- _What is required_:
Go through the entries below and copy each line containing the word "interfaces".

(Dataset excerpts)
(* ===== verification/Net.v ===== *)
(** * Internet addresses as text

    [std::net::IpAddr]: its [FromStr], [Display] and [is_loopback], which the
    boot routes use on request headers.  The parsers follow the standard
    library's: each answers the value and the rest of the input, and leaves the
    input as it was when it fails. *)

From stdpp Require Import base list strings.
From Stdlib Require Import Ascii ZArith Lia.
From S2P Require Import Prelude RustStr.

#[local] Open Scope Z_scope.

(** An address by its four octets or its eight 16-bit segments. *)
Inductive IpAddr := V4 (octets : list Z) | V6 (segments : list Z).
#[global] Instance ip_addr_eq_dec : EqDecision IpAddr.
Proof. solve_decision. Defined.

Abbreviation parser A := (list ascii → option (A * list ascii)).

(** [char::to_digit(radix)]. *)
Definition to_digit (radix : Z) (a : ascii) : option Z :=
  let v := if in_range 48 57 (byte a) then Some (byte a - 48)
           else if in_range 97 122 (byte a) then Some (byte a - 87)
           else if in_range 65 90 (byte a) then Some (byte a - 55)
           else None in
  v ← v; if v <? radix then Some v else None.

Definition read_given_char (c : ascii) : parser unit := λ l,
  match l with
  | a :: l => if Ascii.eqb a c then Some (tt, l) else None
  | [] => None
  end.

(** The digits of [read_number]: at most [max_digits], no more than [max]. *)
Fixpoint read_digits (radix max : Z) (max_digits : nat) (count : nat) (acc : Z) (l : list ascii)
    : option (Z * nat * list ascii) :=
  match l with
  | a :: l' =>
      match to_digit radix a with
      | Some digit =>
          let acc' := acc * radix + digit in
          if max <? acc' then None else
          match max_digits with
          | O => None
          | S n => read_digits radix max n (S count) acc' l'
          end
      | None => Some (acc, count, l)
      end
  | [] => Some (acc, count, l)
  end.

(** [read_number(radix, Some(max_digits), allow_zero_prefix)] for an unsigned
    type of maximum [max]. *)
Definition read_number (radix max : Z) (max_digits : nat) (allow_zero_prefix : bool)
    : parser Z := λ l,
  let has_leading_zero := match l with a :: _ => Ascii.eqb a "0" | [] => false end in
  match read_digits radix max max_digits 0 0 l with
  | Some (value, count, rest) =>
      if (count =? 0)%nat then None
      else if negb allow_zero_prefix && has_leading_zero && (1 <? count)%nat then None
      else Some (value, rest)
  | None => None
  end.

(** [read_separator(sep, index, inner)]. *)
Definition read_separator {A} (sep : ascii) (index : nat) (inner : parser A) : parser A := λ l,
  match index with
  | O => inner l
  | S _ => match read_given_char sep l with Some (_, l') => inner l' | None => None end
  end.

Fixpoint read_octets (n index : nat) : parser (list Z) := λ l,
  match n with
  | O => Some ([], l)
  | S n =>
      match read_separator "." index (read_number 10 255 3 false) l with
      | Some (octet, l') =>
          match read_octets n (S index) l' with
          | Some (rest, l'') => Some (octet :: rest, l'')
          | None => None
          end
      | None => None
      end
  end.
Definition read_ipv4_addr : parser (list Z) := read_octets 4 0.

(** [read_groups] into [left] slots, from slot [i]: the groups, whether the last
    two were written as an IPv4 address, and the rest of the input. *)
Fixpoint read_groups (left i : nat) (l : list ascii) : list Z * bool * list ascii :=
  match left with
  | O => ([], false, l)
  | S left' =>
      let ipv4 := match left' with
                  | O => None
                  | S _ => read_separator ":" i read_ipv4_addr l
                  end in
      match ipv4 with
      | Some ([a; b; c; d], l') => ([a * 256 + b; c * 256 + d], true, l')
      | _ =>
          match read_separator ":" i (read_number 16 65535 4 true) l with
          | Some (group, l') =>
              let '(groups, v4, l'') := read_groups left' (S i) l' in (group :: groups, v4, l'')
          | None => ([], false, l)
          end
      end
  end.

Definition read_ipv6_addr : parser (list Z) := λ l,
  let '(head, head_ipv4, l1) := read_groups 8 0 l in
  if (length head =? 8)%nat then Some (head, l1)
  else if head_ipv4 then None else
  match read_given_char ":" l1 with
  | Some (_, l2) =>
      match read_given_char ":" l2 with
      | Some (_, l3) =>
          let '(tail, _, l4) := read_groups (8 - (length head + 1)) 0 l3 in
          Some (head ++ repeat 0 (8 - length head - length tail) ++ tail, l4)
      | None => None
      end
  | None => None
  end.

(** [str::parse::<IpAddr>()]: the whole text is one address. *)
Definition parse_ip (s : string) : option IpAddr :=
  let l := bytes s in
  match read_ipv4_addr l with
  | Some (octets, []) => Some (V4 octets)
  | Some (_, _ :: _) => None
  | None => match read_ipv6_addr l with
            | Some (segments, []) => Some (V6 segments)
            | _ => None
            end
  end.

(** [is_loopback]: 127.0.0.0/8 and ::1. *)
Definition is_loopback (ip : IpAddr) : bool :=
  match ip with
  | V4 (127 :: _) => true
  | V4 _ => false
  | V6 segments => bool_decide (segments = [0; 0; 0; 0; 0; 0; 0; 1])
  end.

(** [Display]. *)
Definition hex_digit (z : Z) : ascii := char_of (if z <? 10 then 48 + z else 87 + z).
Fixpoint hex_digits (fuel : nat) (z : Z) (acc : string) : string :=
  match fuel with
  | O => acc
  | S fuel => if (z <? 16) then String (hex_digit z) acc
              else hex_digits fuel (z / 16) (String (hex_digit (z mod 16)) acc)
  end.
Definition show_hex (z : Z) : string := hex_digits 4 z "".

Definition show_ipv4 (octets : list Z) : string := join "." (show <$> octets).

(** The first longest run of zero segments: its start and its length. *)
Fixpoint zero_runs (i : nat) (current longest : nat * nat) (segments : list Z) : nat * nat :=
  match segments with
  | [] => longest
  | s :: segments =>
      if s =? 0 then
        let current := (if (current.2 =? 0)%nat then i else current.1, S (current.2)) in
        zero_runs (S i) current (if (longest.2 <? current.2)%nat then current else longest) segments
      else zero_runs (S i) (0%nat, 0%nat) longest segments
  end.

Definition show_segments (segments : list Z) : string := join ":" (show_hex <$> segments).

Definition show_ipv6 (segments : list Z) : string :=
  match segments with
  | [0; 0; 0; 0; 0; 65535; hi; lo] =>
      "::ffff:" +:+ show_ipv4 [hi / 256; hi mod 256; lo / 256; lo mod 256]
  | _ =>
      let '(start, run) := zero_runs 0 (0, 0)%nat (0, 0)%nat segments in
      if (1 <? run)%nat
      then show_segments (take start segments) +:+ "::" +:+ show_segments (drop (start + run) segments)
      else show_segments segments
  end.

Definition show_ip (ip : IpAddr) : string :=
  match ip with V4 octets => show_ipv4 octets | V6 segments => show_ipv6 segments end.

(** Addresses of the well-known kinds, read and written. *)
Example ip_texts :
  parse_ip "127.0.0.1" = Some (V4 [127; 0; 0; 1]) ∧
  parse_ip "::1" = Some (V6 [0; 0; 0; 0; 0; 0; 0; 1]) ∧
  parse_ip "fe80::1:2" = Some (V6 [65152; 0; 0; 0; 0; 0; 1; 2]) ∧
  parse_ip "::ffff:10.0.0.7" = Some (V6 [0; 0; 0; 0; 0; 65535; 2560; 7]) ∧
  parse_ip "010.0.0.1" = None ∧ parse_ip "1.2.3" = None ∧ parse_ip "1::2::3" = None ∧
  show_ip (V6 [65152; 0; 0; 0; 0; 0; 1; 2]) = "fe80::1:2" ∧
  show_ip (V6 [0; 0; 0; 0; 0; 65535; 2560; 7]) = "::ffff:10.0.0.7" ∧
  show_ip (V6 [1; 0; 0; 4; 0; 0; 0; 8]) = "1:0:0:4::8".
Proof. vm_compute. repeat split. Qed.

(** Every octet and segment a text gives is in range. *)
Definition ip_ok (ip : IpAddr) : Prop :=
  match ip with
  | V4 octets => length octets = 4%nat ∧ Forall (λ o, 0 ≤ o ≤ 255) octets
  | V6 segments => length segments = 8%nat ∧ Forall (λ s, 0 ≤ s ≤ 65535) segments
  end.
(* ===== verification/Json.v ===== *)
(** * JSON values

    [serde_json::Value] as the sources use it.  An object is a [BTreeMap], an
    association list in increasing key order; [obj_insert] keeps the order.  The
    codecs of serde_json are arguments of the definitions that use them. *)

From stdpp Require Import base list strings.
From Stdlib Require Import ZArith Lia.
From S2P Require Import Prelude.

#[local] Open Scope Z_scope.

(** [serde_json::Number]: a [u64], a negative [i64] or the bits of an [f64]. *)
Inductive Number := PosInt (n : Z) | NegInt (n : Z) | Float (bits : Z).

Inductive Value :=
| Null
| Bool (b : bool)
| Num (n : Number)
| Str (s : string)
| Array (items : list Value)
| Object (fields : list (string * Value)).

(** [Map::get], [Map::insert]. *)
Fixpoint obj_get (key : string) (fields : list (string * Value)) : option Value :=
  match fields with
  | [] => None
  | (k, v) :: fields => if bool_decide (k = key) then Some v else obj_get key fields
  end.

Fixpoint obj_insert (key : string) (value : Value) (fields : list (string * Value))
    : list (string * Value) :=
  match fields with
  | [] => [(key, value)]
  | (k, v) :: fields' =>
      if bool_decide (k = key) then (key, value) :: fields'
      else if bool_decide (String.le key k) then (key, value) :: fields
      else (k, v) :: obj_insert key value fields'
  end.

Definition as_object (v : Value) : option (list (string * Value)) :=
  match v with Object fields => Some fields | _ => None end.
Definition is_object (v : Value) : bool :=
  match v with Object _ => true | _ => false end.
Definition as_str (v : Value) : option string :=
  match v with Str s => Some s | _ => None end.
Definition as_array (v : Value) : option (list Value) :=
  match v with Array items => Some items | _ => None end.
(** [Value::get] on an object. *)
Definition get (key : string) (v : Value) : option Value :=
  fields ← as_object v; obj_get key fields.

Class Serde := {
  to_string : Value → string;
  from_str : string → option Value;
}.

Lemma obj_get_insert key value fields : obj_get key (obj_insert key value fields) = Some value.
Proof.
  induction fields as [|[k v] fields IH]; simpl; [by rewrite bool_decide_true|].
  case_bool_decide as Hk; simpl; [by rewrite bool_decide_true|].
  case_bool_decide; simpl; [by rewrite bool_decide_true|].
  by rewrite bool_decide_false.
Qed.

Lemma obj_get_insert_ne key key' value fields :
  key ≠ key' → obj_get key (obj_insert key' value fields) = obj_get key fields.
Proof.
  intros Hne. induction fields as [|[k v] fields IH]; simpl; [by rewrite bool_decide_false|].
  case_bool_decide as Hk; simpl.
  - rewrite !(bool_decide_false (_ = key)) by congruence. done.
  - case_bool_decide; simpl; [by rewrite (bool_decide_false (key' = key))|].
    by rewrite IH.
Qed.
(** ** Reading the machine *)

(** What [run_sender] requires of the opened artifact and of its path. *)
Record FileMetadata := {
  md_is_file : bool;
  md_is_symlink : bool;
  md_mode : Z;
  md_nlink : Z;
  md_len : Z;
  md_dev : Z;
  md_ino : Z;
}.

(** [open_pinned_artifact]: [opened] is the descriptor's metadata, [path] the
    path's own ([symlink_metadata]), [parent] the device of its directory. *)
Definition open_pinned_artifact (opened path : option FileMetadata) (parent : option Z)
    (expected_size : Z) : result string unit :=
  match opened, path, parent with
  | Some m, Some pm, Some parent_dev =>
      if negb (md_is_file m) || negb (md_is_file pm) || negb (md_nlink m =? 1)
         || negb (md_len m =? expected_size) || negb (md_dev m =? md_dev pm)
         || negb (md_ino m =? md_ino pm) || negb (md_dev m =? parent_dev)
      then Err "canonical multicast artifact identity is invalid"
      else Ok tt
  | _, _, _ => Err "open canonical multicast artifact"
  end.

(** [binary_available] on the sender binary's [symlink_metadata]. *)
Definition binary_available (md : option FileMetadata) : bool :=
  match md with
  | Some m => md_is_file m && negb (md_is_symlink m)
              && negb (Z.land (md_mode m) 73 =? 0)
  | None => false
  end.

Record UrlParts := {
  url_scheme : string;
  url_username : string;
  url_password : option string;
  url_host_ipv4 : option Z;
}.

Record Ipv4Interface := {
  if_name : string;
  if_address : Z;
  if_up : bool;
  if_multicast : bool;
}.

(** [select_network]: the public base URL, the IPv4 interfaces, which of them
    are wireless, and the approved network plan's bytes. *)
Definition select_network (url : option UrlParts) (interfaces : option (list Ipv4Interface))
    (wireless : string → bool) (plan : option string) : result string NetworkSelection :=
  match url with
  | None => Err "public base URL"
  | Some u =>
      if negb (bool_decide (url_scheme u = "http"))
         || negb (bool_decide (url_username u = ""))
         || bool_decide (is_Some (url_password u))
      then Err "public base URL is not a production numeric HTTP origin" else
      match url_host_ipv4 u, interfaces with
      | None, _ => Err "public base URL host is not numeric IPv4"
      | Some _, None => Err "interfaces"
      | Some target, Some ifs =>
          match List.filter (λ i, (if_address i =? target) && if_up i && if_multicast i
                                  && negb (wireless (if_name i))) ifs with
          | [i] =>
              let fingerprint :=
                match plan with
                | Some b => if len b <=? 64 * 1024 then sha256_hex b else ""
                | None => ""
                end in
              if bool_decide (fingerprint = "")
              then Err "approved appliance network plan fingerprint is unavailable"
              else Ok {| net_source_matches_public_base := true;
                         net_interface_name := if_name i;
                         net_interface_fingerprint :=
                           sha256_hex ("wired" +:+ nl +:+ if_name i +:+ nl
                                       +:+ show_ipv4 target +:+ nl +:+ fingerprint);
                         net_network_plan_fingerprint := fingerprint |}
          | _ => Err "public base IPv4 did not select exactly one wired multicast interface"
          end
      end
  end.

(** The category [safe_reason] logs for an error message. *)
Definition safe_reason (message : string) : string :=
  let m := to_ascii_lowercase message in
  if contains "policy" m then "policy_invalid"
  else if contains "network" m || contains "interface" m then "network_unavailable"
  else if contains "artifact" m then "artifact_unavailable"
  else if contains "sender" m then "sender_failed"
  else if contains "database" m || contains "sqlite" m then "storage_unavailable"
  else "unavailable".
End Sections.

- _Answer to this problem_:
(** [select_network]: the public base URL, the IPv4 interfaces, which of them
Definition select_network (url : option UrlParts) (interfaces : option (list Ipv4Interface))
      match url_host_ipv4 u, interfaces with
      | Some _, None => Err "interfaces"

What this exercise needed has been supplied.